Lemma category_files_map (cfg : Config) (d : CategoryDict) :
  category_files cfg d
  = map (fun cid =>
           {| file_name :=
                Slug.category_filename
                  (platform cfg)
                  (match name_of cid d with Some n => n | None => EmptyString end);
              content :=
                Lines (flat_map
                         (fun r => match anchor_text r with
                                   | Some s => [s]
                                   | None => []
                                   end)
                         (rows_of cid d)) |})
        (sorted_keys d).
Proof.
  unfold category_files.
  assert (H : forall cid, In cid (sorted_keys d) -> cd_get cid d <> None).
  { intros cid Hin Hn. apply cd_get_none in Hn. apply Hn.
    eapply Permutation_in; [apply sorted_keys_perm | exact Hin]. }
  induction (sorted_keys d) as [|cid l IH]; simpl; [reflexivity|].
  rewrite IH by (intros c Hc; apply H; right; exact Hc).
  unfold name_of, rows_of, category_lines.
  destruct (cd_get cid d) as [b|] eqn:Eg; [reflexivity|].
  exfalso; apply (H cid); [left; reflexivity | exact Eg].
Qed.

(** *** The lookup of the CSV *)

Lemma str_in_lookup {V} (s : string) (m : list (string * V)) :
  str_in s (map fst m) = match lookup s m with Some _ => true | None => false end.
Proof.
  induction m as [|[k v] m IH]; simpl; [reflexivity|].
  destruct (String.eqb s k); [reflexivity | exact IH].
Qed.

Lemma lookup_snoc {V} (s k : string) (v : V) (m : list (string * V)) :
  lookup s (m ++ [(k, v)])
  = match lookup s m with
    | Some x => Some x
    | None => if String.eqb s k then Some v else None
    end.
Proof.
  induction m as [|[k' v'] m IH]; simpl; [reflexivity|].
  destruct (String.eqb s k'); [reflexivity | exact IH].
Qed.

Lemma scan_rows_lookup (v : Z * string) (s : string) (rows : list Row) :
  forall m,
    lookup s
      (fold_left
         (fun m d =>
            match anchor_text d with
            | Some t =>
                if negb (is_empty t) && negb (str_in t (map fst m))
                then m ++ [(t, v)]
                else m
            | None => m
            end) rows m)
    = match lookup s m with
      | Some x => Some x
      | None => if line_of s rows then Some v else None
      end.
Proof.
  unfold line_of.
  induction rows as [|d rows IH]; intros m; simpl.
  - rewrite andb_false_r. destruct (lookup s m); reflexivity.
  - rewrite IH. destruct (anchor_text d) as [t|]; simpl; [|reflexivity].
    destruct (is_empty t) eqn:Et; simpl.
    + destruct (lookup s m) as [x|]; [reflexivity|].
      destruct (String.eqb_spec s t) as [->|Hne]; simpl; [|reflexivity].
      rewrite Et; reflexivity.
    + rewrite str_in_lookup.
      destruct (lookup t m) as [y|] eqn:Ey; simpl.
      * destruct (lookup s m) as [x|] eqn:Ex; [reflexivity|].
        destruct (String.eqb_spec s t) as [->|Hne]; simpl; [congruence | reflexivity].
      * rewrite lookup_snoc.
        destruct (lookup s m) as [x|]; [reflexivity|].
        destruct (String.eqb_spec s t) as [->|Hne]; simpl; [|reflexivity].
        rewrite Et; reflexivity.
Qed.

__DESCRIPTION OF THE TASK__
Copy out the range of lines above starting at the line with "(fun cid =>" and ending at the line with "induction (sorted_keys d)", exactly and including both.

__WRITTEN ANSWER__
  = map (fun cid =>
           {| file_name :=
                Slug.category_filename
                  (platform cfg)
                  (match name_of cid d with Some n => n | None => EmptyString end);
              content :=
                Lines (flat_map
                         (fun r => match anchor_text r with
                                   | Some s => [s]
                                   | None => []
                                   end)
                         (rows_of cid d)) |})
        (sorted_keys d).
Proof.
  unfold category_files.
  assert (H : forall cid, In cid (sorted_keys d) -> cd_get cid d <> None).
  { intros cid Hin Hn. apply cd_get_none in Hn. apply Hn.
    eapply Permutation_in; [apply sorted_keys_perm | exact Hin]. }
  induction (sorted_keys d) as [|cid l IH]; simpl; [reflexivity|].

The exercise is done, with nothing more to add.